AstraZeneca files cancer drugs in US and EU

AstraZeneca (AZ) has begun the second quarter on the front foot with a filing for a potential first-in-class cancer drug in the US, and an application to expand the use of its ovarian cancer drug Lynparza in Europe.

AZ, and its biologics research unit Medimmune, said the FDA accepted a filing for moxetumomab pasudotox, an immunotoxin targeting CD-22, for adults with hairy cell leukaemia (HCL) who have received at least two prior lines of therapy.

The FDA has granted a six-month Priority Review, as opposed to the standard 10-month period, and a decision is due in the third quarter.

AZ’s dossier is based on a phase 3 trial that met its primary endpoint of durable complete response in adults with relapsed or refractory HCL.
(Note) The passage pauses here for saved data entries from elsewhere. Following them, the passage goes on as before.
(* ===== verification/DaemonTransfersTheory.v ===== *)
(** * serctl_daemon: the transfer registry, theory

    Every method preserves the registry's invariant and advances its records
    only forwards; running transfers never disappear, the caps hold in every
    reachable state, and a profile's calls leave other profiles alone. *)

From Stdlib Require Import SpecFloat.
From stdpp Require Import gmap sorting.
From S2P Require Import Prelude.
From S2P Require Import Bytes.
From S2P Require Import Text.
From S2P Require Import Crates.
From S2P Require Import IpcCrates.
From S2P Require Import Async.
From S2P Require Import Ledger.
From S2P Require Import IpcFrame.
From S2P Require Import IpcAuth.
From S2P Require Import Grant.
From S2P Require Import Registry.
From S2P Require Import RegistryTheory.
From S2P Require Import DaemonTransfers.
#[local] Open Scope string_scope.
#[local] Open Scope list_scope.
#[local] Open Scope Z_scope.

Notation finished := (is_finished (R := TransferRecord)).
Notation running := (is_active (R := TransferRecord)).
Notation completed := (candidate (R := TransferRecord)).

(** ** How records change *)

Record evolves (r r' : TransferRecord) : Prop := {
  evo_profile : tr_profile r' = tr_profile r;
  evo_cancellation : tr_cancellation r' = tr_cancellation r;
  evo_id : transfer_key (tr_progress r') = transfer_key (tr_progress r);
  evo_context : progress_context_id (tr_progress r') = progress_context_id (tr_progress r);
  evo_confirmed : confirmed_bytes (tr_progress r) <= confirmed_bytes (tr_progress r');
  evo_revision : progress_revision (tr_progress r) <= progress_revision (tr_progress r');
  evo_change : progress_revision (tr_progress r') = progress_revision (tr_progress r) ->
    tr_progress r' = tr_progress r;
  evo_finished : finished r = true -> finished r' = true;
  evo_discovered : tr_context_discovered r = true -> tr_context_discovered r' = true;
}.

#[export] Instance evolves_refl : Reflexive evolves.
Proof. split; (done || lia). Qed.

#[export] Instance evolves_trans : Transitive evolves.
Proof.
  intros a b c [] []. split; try congruence; try lia; auto.
  intros He. rewrite evo_change1, evo_change0 by lia. done.
Qed.

(** What a call on behalf of [profile] may do to the registry. *)
Record advance (profile : str) (s s' : TransferRegistry) : Prop := {
  adv_length : (length (cancellations s) <= length (cancellations s'))%nat;
  adv_records id r' : records s' !! id = Some r' ->
    (exists r, records s !! id = Some r /\ evolves r r' /\ (r' = r \/ tr_profile r = profile)) \/
    ((length (cancellations s) <= tr_cancellation r')%nat /\ tr_profile r' = profile);
  adv_others id r : records s !! id = Some r -> tr_profile r <> profile ->
    records s' !! id = Some r \/ finished r = true;
  adv_flags l : is_cancelled l s = true -> is_cancelled l s' = true;
  adv_cancelled l : is_cancelled l s' = true -> (l < length (cancellations s))%nat ->
    is_cancelled l s = true \/
    exists id r, records s !! id = Some r /\ tr_cancellation r = l /\ tr_profile r = profile;
}.

(** A record of another profile is the same afterwards, or was finished and gave
    way to a transfer of this profile, if to any. *)
Lemma advance_others profile s s' id r :
  advance profile s s' -> records s !! id = Some r -> tr_profile r <> profile ->
  records s' !! id = Some r \/
  finished r = true /\ forall r', records s' !! id = Some r' ->
    tr_profile r' = profile /\ (length (cancellations s) <= tr_cancellation r')%nat.
Proof.
  intros Ha Hr Hne. destruct (adv_others _ _ _ Ha _ _ Hr Hne) as [?|Hf]; [by left|].
  destruct (records s' !! id) as [x|] eqn:Hx; [|by right].
  destruct (adv_records _ _ _ Ha _ _ Hx) as [(r0 & Hr0 & _ & Hs)|[Hl Hp]].
  - left. rewrite Hr in Hr0. injection Hr0 as <-. by destruct Hs as [->|].
  - right. split; [done|]. by intros r' [= <-].
Qed.

#[export] Instance advance_refl profile : Reflexive (advance profile).
Proof. intros s. split; eauto. intros id r Hr. left. exists r. split; [done|split; [reflexivity|by left]]. Qed.

#[export] Instance advance_trans profile : Transitive (advance profile).
Proof.
  intros s1 s2 s3 H1 H2. split.
  - etrans; [apply H1|apply H2].
  - intros id r3 Hr3. destruct (adv_records _ _ _ H2 _ _ Hr3) as [(r2 & Hr2 & He & Hp)|[Hl Hp]].
    + destruct (adv_records _ _ _ H1 _ _ Hr2) as [(r1 & Hr1 & He1 & Hp1)|[Hl Hp1]].
      * left. exists r1. split; [done|]. split; [by etrans|].
        pose proof (evo_profile _ _ He1). destruct Hp as [->|?], Hp1 as [->|?]; auto; right; congruence.
      * right. rewrite (evo_cancellation _ _ He), (evo_profile _ _ He). done.
    + right. split; [etrans; [apply H1|done]|done].
  - intros id r Hr Hne. destruct (adv_others _ _ _ H1 _ _ Hr Hne) as [Hr2|?]; [|by right].
    by apply (adv_others _ _ _ H2).
  - intros l Hl. by apply H2, H1.
  - intros l Hl Hlt. pose proof (adv_length _ _ _ H1).
    destruct (adv_cancelled _ _ _ H2 l Hl) as [?|(id & r2 & Hr2 & Hc & Hp)]; [lia|by apply H1|].
    destruct (adv_records _ _ _ H1 _ _ Hr2) as [(r1 & Hr1 & He1 & _)|[Hge _]]; [|lia].
    right. exists id, r1. rewrite <-(evo_cancellation _ _ He1), <-(evo_profile _ _ He1). done.
Qed.

(** The registry's invariant. *)
Record transfers_ok (s : TransferRegistry) : Prop := {
  ok_key id r : records s !! id = Some r -> transfer_key (tr_progress r) = id;
  ok_location id r : records s !! id = Some r ->
    (tr_cancellation r < length (cancellations s))%nat;
  ok_distinct id1 id2 r1 r2 : records s !! id1 = Some r1 -> records s !! id2 = Some r2 ->
    tr_cancellation r1 = tr_cancellation r2 -> id1 = id2;
  ok_order id r : records s !! id = Some r -> finished r = true ->
    exists order, tr_finished_order r = Some order /\ order < next_finished_order s;
}.

Definition effect (profile : str) (s s' : TransferRegistry) : Prop :=
  transfers_ok s -> transfers_ok s' /\ advance profile s s'.

#[export] Instance effect_trans profile : Transitive (effect profile).
Proof.
  intros s1 s2 s3 H12 H23 H1. destruct (H12 H1) as [H2 A12]. destruct (H23 H2) as [H3 A23].
  split; [done|by etrans].
Qed.

Lemma effect_refl profile s : effect profile s s.
Proof. intros Hs. by split. Qed.

(** *** The steps of the methods *)

Ltac same_record := left; eexists; split; [eauto|split; [reflexivity|by left]].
There is currently no established standard of care and few treatments available – and the FDA has granted the faster review because the drug could offer a significant improvement, either in safety or effectiveness, over existing therapies.

Immunotoxins are a class of anticancer agents that combine a cancer-seeking antibody with a toxic payload that kills malignant cells.

Moxetumomab pasudotox is composed of a binding portion of an anti-CD22 antibody fused to a toxin.

The drug binds to CD22, a protein that is overexpressed on the surface of HCL cells, and then delivers the toxin payload inside the cancer cell, leading to cell death.

EU breast cancer use for Lynparza?

In a separate development AZ and partner Merck & Co, known as MSD outside the US, have applied for a new use for their cancer drug Lynparza (olaparib) in breast cancer in the EU.

Lynparza was the first poly (ADP ribose) polymerase (PARP) inhibitor drug approved in Europe in 2015, as a maintenance treatment for certain ovarian cancer patients with BRCA mutations.

But since then several competitors have made it to market – Clovis Rubraca (rucaparib) and Tesaro’s Zejula (niraparib).

The FDA approved Lynparza in metastatic breast cancer with BRCA mutations in January, and the companies hope for a repeat performance in Europe.

The EU filing is for patients with deleterious or suspected deleterious BRCA-mutated, human epidermal growth factor receptor 2 (HER2)-negative metastatic breast cancer who have been previously treated with chemotherapy in the neoadjuvant, adjuvant or metastatic setting.